CBOT July soybean futures touched $16.30 a bushel on Tuesday, the highest nearby price in nine months.
Failure to Ration
The industry already has seen as many as 15 ethanol plants and soy processors shut down since the start of the drought a year ago due to lack of supply or poor margins. Major units such as Bunge's soy processor in St. Joseph, Missouri, and Cargill's Lafayette, Indiana, plant have idled.
That much capacity has not been offline since 2008, when ethanol makers went bankrupt amid skyrocketing crop prices and a global credit crunch. But analysts say more shutdowns are needed to ration demand to avoid running stockpiles down to zero.
Some ethanol plants that stalled last summer are running profitably again as a surge in crude oil prices to two-year highs made the corn-based fuel additive economical again.
Buyers at soybean processors are willing to pay exorbitant prices for small amounts of the oilseed needed right now. But they don't want to purchase more than needed, because of the risk of owning over-priced product if prices crash as expected once harvest starts this fall.
"You've got a perfect storm brewing for a grain buyer," said Jim Gerlach, president of A/C Trading, a commodity brokerage in Fowler, Indiana. "From his standpoint, not much worse could happen to him. He's in a bad fix. Everything is working out to favor the market staying extended until the new crop arrives."
High corn prices have made wheat a more viable alternative. POET Biorefining bought some wheat this year to grind into ethanol. Poultry and cattle producers this year are expected to feed their animals record amounts of wheat, traditionally a crop reserved for human consumption.
Farmers Holding Out
It remains unclear whether high premiums may coax additional grain supplies into the market. Farmers who sold most of last year's diminished haul last summer, when futures hit record highs, can now afford to gamble with the remainder. Some may hold out, hoping prices will rise as the squeeze intensifies.
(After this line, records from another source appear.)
(** C24. A run killed any time after a unit's record was written resumes without parsing the unit:
    replaying the record gives the index exactly what absorbing the parsed unit would. *)
Theorem killed_run_replays_unit `{!UnorderedIter} (es1 es2 : list JournalEntry) (stamp : FileStamp) (shard into : GlobalIndex) (fp : N) (n : nat) :
  let parsed := Phase1Entry (MkPhase1 stamp kCleanParse (capture shard)) in
  u64_fits fp -> Forall entry_ok (es1 ++ parsed :: es2) ->
  (forall rec, Phase1Entry rec ∈ es2 -> fs_path (p1_stamp rec) <> fs_path stamp) ->
  length (session (es1 ++ [parsed]) (fresh fp)).2 <= n ->
  exists c file, open_journal all_well (Some (take n (session (es1 ++ parsed :: es2) (fresh fp)).2)) fp = (Some c, Some file) /\
    replayPhase1 c (fs_path stamp) stamp into = Some (absorb_index into shard, kCleanParse).
Proof.
  intros parsed Hfp Hes Hlater Hn. destruct (open_cut _ fp n Hfp Hes) as (k & Ho & Hk & _ & Hmax). eexists _, _. split; [exact Ho|].
  assert (Hlt : length es1 < k).
  { destruct (decide (length es1 < k)); [done|]. exfalso. rewrite length_app in Hmax. cbn in Hmax.
    specialize (Hmax ltac:(lia)). rewrite session_fresh, length_app in *. rewrite (cons_middle parsed), (assoc_L (++)) in Hmax.
    rewrite take_app_le in Hmax by (rewrite length_app; cbn; lia). pose proof (entries_take (S k) (es1 ++ [parsed])). lia. }
  unfold resumed. rewrite take_app_ge by lia. replace (k - length es1) with (S (k - length es1 - 1)) by lia. cbn [take].
  rewrite foldl_app. cbn [foldl]. unfold replayPhase1, opened. cbn [cc_phase1]. rewrite later_phase1.
  - cbn [entry_effect parsed cc_phase1 p1_stamp]. rewrite lookup_insert_eq. cbn [p1_stamp p1_outcome p1_payload]. rewrite decide_True by done.
    by rewrite applyTo_capture.
  - intros rec Hr. apply Hlater. rewrite <- (take_drop (k - length es1 - 1) es2). apply elem_of_app. by left.
Qed.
Prices for soybean meal, a key source of protein in feed for hogs and poultry, have soared above $500 a ton, prompting hog feeders to adjust rations to use as little as possible.
"Right now producers are doing as much to replace it, down as low as we can go, without reducing performance," said Gene Gourley, who raises sows in Webster City, Iowa.
Tyson Foods Inc and Smithfield Foods Inc have said they have imported corn and soybean products from South America for livestock. These imports only provide a small buffer for areas near ports in the southeastern United States. It is too expensive to ship supplies where they are most needed in the heart of the interior Corn Belt.